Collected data
Definition int_of_str (s : pystr) : option Z :=
  match strip s with
  | [] => None
  | c :: r =>
      if (c =? 45)%N then
        match r with [] => None | _ => Z.opp <$> digits 0 r end
      else if (c =? 43)%N then
        match r with [] => None | _ => digits 0 r end
      else digits 0 (c :: r)
  end.

Definition int (v : pyval) : result Z :=
  match v with
  | PInt n => Return n
  | PBool b => Return (if b then 1 else 0)
  | PFloat q => Return (Z.quot (Qnum q) (Z.pos (Qden q)))
  | PStr s =>
      match int_of_str s with
      | Some n => Return n
      | None => Raise (ValueError (py "invalid literal for int()"))
      end
  | _ => Raise TypeError
  end.

Definition float (v : pyval) : result Q :=
  match v with
  | PInt n => Return (inject_Z n)
  | PFloat q => Return q
  | PBool b => Return (inject_Z (if b then 1 else 0))
  | PStr s =>
      match int_of_str s with
      | Some n => Return (inject_Z n)
      | None => Raise (ValueError (py "could not convert string to float"))
      end
  | _ => Raise TypeError
  end.

Definition str (v : pyval) : pystr :=
  match v with
  | PStr s => s
  | PInt n => py (pretty n)
  | PNone => py "None"
  | PBool true => py "True"
  | PBool false => py "False"
  | _ => py "?"
  end.

Definition int64 (n : Z) : result Z :=
  if bool_decide (-9223372036854775808 ≤ n ≤ 9223372036854775807)
  then Return n else Raise OverflowError.

Definition externals : Externals := {|
  str_lower := fmap lower_cp;
  str_upper := fmap upper_cp;
  py_int := int;
  py_float := float;
  py_str := str;
  isoformat := λ t, py (pretty t);
  clean_ipv6_address := λ s, Return s;
  db_autofield := int64;
  db_integer := int64;
  db_varchar := λ _ s, Return s;
  db_text := λ s, Return s;
  db_ipaddress := λ s, Return s;
  db_sequence := λ next n, Z.max next (n + 1);
|}.

End Latin1.

(** ** [models.py]: the history table

    The columns of [WeatherQuery] and the part of Django's object manager
    that the application calls. *)
Module models.

Record WeatherQuery := {
  id : Z;
  city : pystr;
  country : pystr;
  temperature : Q;
  feels_like : Q;
  humidity : Z;
  pressure : Z;
  description : pystr;
  icon : pystr;
  wind_speed : Q;
  wind_direction : Z;
  visibility : Z;
  uv_index : Q;
  query_timestamp : Z;
  ip_address : option pystr;
  user_agent : pystr;
}.

(** The table: its rows in insertion order and the next automatic [id]. *)
Record Table := {
  rows : list WeatherQuery;
  next_id : Z;
}.

(** A value of a column as the database compares it. *)
Inductive sqlval :=
| SNull
| SInt (n : Z)
| SFloat (q : Q)
| SStr (s : pystr).

(** The fields the model declares, with the implicit primary key and its
    alias [pk]: the names a query may refer to. *)
Definition _meta_fields : list (pystr * (WeatherQuery → sqlval)) := [
  (py "id", λ r, SInt (id r));
  (py "pk", λ r, SInt (id r));
  (py "city", λ r, SStr (city r));
  (py "country", λ r, SStr (country r));
  (py "temperature", λ r, SFloat (temperature r));
  (py "feels_like", λ r, SFloat (feels_like r));
  (py "humidity", λ r, SInt (humidity r));
  (py "pressure", λ r, SInt (pressure r));
  (py "description", λ r, SStr (description r));
  (py "icon", λ r, SStr (icon r));
  (py "wind_speed", λ r, SFloat (wind_speed r));
  (py "wind_direction", λ r, SInt (wind_direction r));
  (py "visibility", λ r, SInt (visibility r));
  (py "uv_index", λ r, SFloat (uv_index r));
  (py "query_timestamp", λ r, SInt (query_timestamp r));
  (py "ip_address", λ r, from_option SStr SNull (ip_address r));
  (py "user_agent", λ r, SStr (user_agent r))
].

Fixpoint get_field {A : Type} (fields : list (pystr * A)) (name : pystr) : option A :=
  match fields with
  | [] => None
  | (n, f) :: rest => if decide (n = name) then Some f else get_field rest name
  end.

Fixpoint str_le (a b : pystr) : bool :=
  match a, b with
  | [], _ => true
  | _ :: _, [] => false
  | x :: a', y :: b' => (x <? y)%N || ((x =? y)%N && str_le a' b')
  end.

(** Ascending order of column values, [NULL] first. *)
Definition sql_le (a b : sqlval) : bool :=
  match a, b with
  | SNull, _ => true
  | _, SNull => false
  | SInt x, SInt y => bool_decide (x ≤ y)
  | SInt _, _ => true
  | _, SInt _ => false
  | SFloat x, SFloat y => Qle_bool x y
  | SFloat _, _ => true
  | _, SFloat _ => false
  | SStr x, SStr y => str_le x y
  end.

(** [objects.order_by('-name')]: the name is resolved against the model
    (an unknown name is a [FieldError]); the rows come out by descending
    value of that column. The order among rows of equal value is the
    database's choice; here it is the one of the merge sort. *)
Definition order_by_desc (name : pystr) (t : Table) : result (list WeatherQuery) :=
  match get_field _meta_fields name with
  | Some col => Return (merge_sort (λ a b, sql_le (col b) (col a)) (rows t))
  | None => Raise (FieldError name)
  end.

(** [qs[:n]]; a negative bound is refused. *)
Definition slice (n : Z) (l : list WeatherQuery) : result (list WeatherQuery) :=
  if bool_decide (0 ≤ n) then Return (take (Z.to_nat n) l)
  else Raise (ValueError (py "Negative indexing is not supported.")).

(** [qs.values_list('id', flat=True)] *)
Definition values_list_id (l : list WeatherQuery) : list Z := id <$> l.

(** [objects.exclude(id__in=ids).delete()]: the table without the rows
    whose [id] is not in [ids], and the number of rows deleted. *)
Definition exclude_id_in_delete (ids : list Z) (t : Table) : Table * Z :=
  let kept := filter (λ r, id r ∈ ids) (rows t) in
  ({| rows := kept; next_id := next_id t |},
   Z.of_nat (length (rows t)) - Z.of_nat (length kept)).

Section create.
Context `{Externals}.

(** Conversions of a field's value for the database
    ([Field.get_db_prep_save]); [None] is [NULL]. The conversions are those
    of Python; whether the column holds the converted value is decided by
    the database, in [create]. *)
Definition CharField_prep (v : pyval) : result (option pystr) :=
  match v with
  | PNone => Return None
  | PStr s => Return (Some s)
  | _ => Return (Some (py_str v))
  end.

Definition FloatField_prep (v : pyval) : result (option Q) :=
  match v with
  | PNone => Return None
  | _ => q ← py_float v; Return (Some q)
  end.

Definition IntegerField_prep (v : pyval) : result (option Z) :=
  match v with
  | PNone => Return None
  | _ => n ← py_int v; Return (Some n)
  end.

(** [GenericIPAddressField.get_prep_value] followed by
    [adapt_ipaddressfield_value]: a value holding a colon is cleaned as an
    IPv6 address, and kept as it is when the cleaning refuses it; a number
    other than zero has no [in]; an empty result is [NULL]. *)
Definition GenericIPAddressField_prep (v : pyval) : result (option pystr) :=
  let or_None (s : pystr) := if truthy (Some s) then Some s else None in
  match v with
  | PNone => Return None
  | PStr s =>
      if bool_decide (58%N ∈ s) then
        match clean_ipv6_address s with
        | Return cleaned => Return (or_None cleaned)
        | Raise _ => Return (or_None s)
        end
      else Return (or_None s)
  | PBool false => Return (or_None (py_str v))
  | PBool true => Raise TypeError
  | PInt n => if bool_decide (n = 0) then Return (or_None (py_str v)) else Raise TypeError
  | PFloat q => if Qeq_bool q 0 then Return (or_None (py_str v)) else Raise TypeError
  | PList _ | PDict _ => Return (or_None (py_str v))
  end.

(** The value of a field for a new row: the keyword argument converted,
    or the field's default when the argument is not given. *)
Definition field_value {A : Type} (kwargs : pydict) (name : pystr)
    (prep : pyval → result (option A)) (dflt : option A) : result (option A) :=
  match kwargs !! name with
  | Some v => prep v
  | None => Return dflt
  end.

(** The primary key given to the constructor: [pk], which is set after the
    fields, or else [id]; [None] asks for the automatic one. *)
Definition explicit_id (kwargs : pydict) : pyval :=
  match kwargs !! py "pk" with
  | Some v => v
  | None => default PNone (kwargs !! py "id")
  end.

(** The value as the column stores it; [NULL] is stored in any column. *)
Definition stored {A : Type} (column : A → result A) (v : option A)
    : result (option A) :=
  match v with
  | Some x => y ← column x; Return (Some y)
  | None => Return None
  end.

(** A [NULL] in a column declared without [null=True] is refused. *)
Definition not_null {A : Type} (column : pystr) (v : option A) : result A :=
  match v with
  | Some x => Return x
  | None => Raise (IntegrityError column)
  end.

(** The primary key is unique. *)
Definition unique_id (n : Z) (t : Table) : result Z :=
  if bool_decide (n ∈ id <$> rows t) then Raise (IntegrityError (py "id"))
  else Return n.

(** The keyword arguments the constructor sets: the fields of the model,
    with [pk]. *)
Definition settable : gset pystr := list_to_set (fst <$> _meta_fields).

(** The properties of the model without a setter. *)
Definition read_only_properties : gset pystr :=
  {[ py "formatted_temperature"; py "formatted_feels_like" ]}.

(** [WeatherQuery.objects.create] with keyword arguments [kwargs], at clock
    reading [now]: the constructor sets the attributes (a property without
    setter is an [AttributeError], another unknown name a [TypeError]);
    the insertion converts the fields in the order of their declaration,
    [query_timestamp] taking the clock reading whatever was given for it,
    and hands the values to the columns of the database, of the types and
    lengths [models.py] declares. *)
Definition create (kwargs : pydict) (now : Z) (t : Table)
    : result (WeatherQuery * Table) :=
  if bool_decide (dom kwargs ## read_only_properties) then
    if bool_decide (dom kwargs ⊆ settable) then
      v_id ← IntegerField_prep (explicit_id kwargs);
      v_city ← field_value kwargs (py "city") CharField_prep (Some []);
      v_country ← field_value kwargs (py "country") CharField_prep (Some []);
      v_temperature ← field_value kwargs (py "temperature") FloatField_prep None;
      v_feels_like ← field_value kwargs (py "feels_like") FloatField_prep None;
      v_humidity ← field_value kwargs (py "humidity") IntegerField_prep None;
      v_pressure ← field_value kwargs (py "pressure") IntegerField_prep None;
      v_description ← field_value kwargs (py "description") CharField_prep (Some []);
      v_icon ← field_value kwargs (py "icon") CharField_prep (Some []);
      v_wind_speed ← field_value kwargs (py "wind_speed") FloatField_prep (Some 0%Q);
      v_wind_direction ←
        field_value kwargs (py "wind_direction") IntegerField_prep (Some 0);
      v_visibility ← field_value kwargs (py "visibility") IntegerField_prep (Some 0);
      v_uv_index ← field_value kwargs (py "uv_index") FloatField_prep (Some 0%Q);
      v_ip_address ←
        field_value kwargs (py "ip_address") GenericIPAddressField_prep None;
      v_user_agent ← field_value kwargs (py "user_agent") CharField_prep (Some []);
      s_id ← stored db_autofield v_id;
      s_city ← stored (db_varchar 100) v_city;
      s_country ← stored (db_varchar 2) v_country;
      s_humidity ← stored db_integer v_humidity;
      s_pressure ← stored db_integer v_pressure;
      s_description ← stored (db_varchar 200) v_description;
      s_icon ← stored (db_varchar 10) v_icon;
      s_wind_direction ← stored db_integer v_wind_direction;
      s_visibility ← stored db_integer v_visibility;
      s_ip_address ← stored db_ipaddress v_ip_address;
      s_user_agent ← stored db_text v_user_agent;
      c_city ← not_null (py "city") s_city;
      c_country ← not_null (py "country") s_country;
      c_temperature ← not_null (py "temperature") v_temperature;
      c_feels_like ← not_null (py "feels_like") v_feels_like;
      c_humidity ← not_null (py "humidity") s_humidity;
      c_pressure ← not_null (py "pressure") s_pressure;
      c_description ← not_null (py "description") s_description;
      c_icon ← not_null (py "icon") s_icon;
      c_wind_speed ← not_null (py "wind_speed") v_wind_speed;
      c_wind_direction ← not_null (py "wind_direction") s_wind_direction;
      c_visibility ← not_null (py "visibility") s_visibility;
      c_uv_index ← not_null (py "uv_index") v_uv_index;
      c_user_agent ← not_null (py "user_agent") s_user_agent;
      c_id ← unique_id (default (next_id t) s_id) t;
      let query := {|
        id := c_id;
        city := c_city;
        country := c_country;
        temperature := c_temperature;
        feels_like := c_feels_like;
        humidity := c_humidity;
        pressure := c_pressure;
        description := c_description;
        icon := c_icon;
        wind_speed := c_wind_speed;
        wind_direction := c_wind_direction;
        visibility := c_visibility;
        uv_index := c_uv_index;
        query_timestamp := now;
        ip_address := s_ip_address;
        user_agent := c_user_agent;
      |} in
      Return (query,
              {| rows := rows t ++ [query];
                 next_id := match s_id with
                            | Some n => db_sequence (next_id t) n
                            | None => next_id t + 1
                            end |})
    else Raise TypeError
  else Raise AttributeError.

Your goal: Return the line that contains "c_icon ← not_null", along with every line after it in the data above, exactly and with nothing else.

Written reply:
      c_icon ← not_null (py "icon") s_icon;
      c_wind_speed ← not_null (py "wind_speed") v_wind_speed;
      c_wind_direction ← not_null (py "wind_direction") s_wind_direction;
      c_visibility ← not_null (py "visibility") s_visibility;
      c_uv_index ← not_null (py "uv_index") v_uv_index;
      c_user_agent ← not_null (py "user_agent") s_user_agent;
      c_id ← unique_id (default (next_id t) s_id) t;
      let query := {|
        id := c_id;
        city := c_city;
        country := c_country;
        temperature := c_temperature;
        feels_like := c_feels_like;
        humidity := c_humidity;
        pressure := c_pressure;
        description := c_description;
        icon := c_icon;
        wind_speed := c_wind_speed;
        wind_direction := c_wind_direction;
        visibility := c_visibility;
        uv_index := c_uv_index;
        query_timestamp := now;
        ip_address := s_ip_address;
        user_agent := c_user_agent;
      |} in
      Return (query,
              {| rows := rows t ++ [query];
                 next_id := match s_id with
                            | Some n => db_sequence (next_id t) n
                            | None => next_id t + 1
                            end |})
    else Raise TypeError
  else Raise AttributeError.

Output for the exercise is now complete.